Civic News Company is the publisher of nonprofit newsrooms Chalkbeat, Votebeat, and the forthcoming public-health vertical Healthbeat, which will launch later this summer in partnership with KFF Health News.

Founded in 2014, the organization has raised over $80 million during its 10-year history, including $14.7 million in fiscal year 2024. Civic News Company has a team of 80, including a newsroom of 50, with local Chalkbeat bureaus covering education in New York City, Colorado, Memphis, Indianapolis, Chicago, Detroit, Newark, and Philadelphia; and a Votebeat presence covering election administration and voting in Arizona, Texas, Michigan, Pennsylvania, and Wisconsin. Healthbeat will launch later this summer to cover public health in New York City and Atlanta.

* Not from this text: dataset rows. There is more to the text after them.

(** ** Theorems *)

(** The opcode tags are a bijection between the opcodes and the numbers
    [from_tag] accepts: every opcode is found back from its tag, and a number
    that names an opcode is that opcode's tag. *)
Theorem Opcode_tag_roundtrip tag op : Opcode_from_tag tag = Some op <-> Opcode_tag op = tag.
Proof.
  split; [|by intros <-; destruct op].
  intros H. destruct (decide (tag < 256)%N) as [Hlt|Hge].
  - assert (forallb (fun n => match Opcode_from_tag (N.of_nat n) with
      | Some op => (Opcode_tag op =? N.of_nat n)%N | None => true end) (seq 0 256) = true) as Hall
      by (vm_compute; reflexivity).
    rewrite forallb_forall in Hall. specialize (Hall (N.to_nat tag)). rewrite N2Nat.id, H in Hall.
    apply N.eqb_eq, Hall, in_seq. lia.
  - exfalso. revert H. unfold Opcode_from_tag. destruct tag as [|p]; [done|].
    do 8 (destruct p as [p|p|]; try done); exfalso; lia.
Qed.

Civic News Company’s award-winning journalism has spurred changes in education and election funding, legislation, and policy, and is regularly cited or republished in hundreds of publications. In 2023, the organization led the publication of “The Roadmap for Local News,” a report arguing for a shift from “saving local journalism” to providing for the civic information needs of communities — and heralding the emergence of a new generation of civic media leaders poised to meet those needs.

Civic News Company was founded by its chief executive officer, Elizabeth Green, author of the 2014 New York Times bestseller Building a Better Teacher. In 2019, she co-founded the American Journalism Project, the first venture philanthropy firm dedicated to local news, and served as chair of its board of directors for its first two years.

The Civic News Company board of directors includes Gideon Stein, president of Moriah Fund; Karen Wishart, EVP and Chief Administrative Officer at Urban One; Ann Sardini, President and Founder, In Progress Advisors; Kang-Xing Jin, former VP and Head of Health at Meta; Jill Barkin, Director at The Beacon Fund; Roberto Yanez, Jr., President and Regional General Manager, TelevisaUnivision; David Rousseau, VP and Executive Director at KFF; and Rebecca Van Dyck, former COO at Meta Reality Labs.

 

At Civic News Company, high-impact journalism is at the core of what we do. We believe that local-first journalism, rooted in the places we cover, is critical to earning and maintaining our readers’ trust. Civic News Company journalists strive to develop subject matter expertise and produce work that brings issues alive for readers, allowing them to engage in informed debate and take action on issues that matter to them.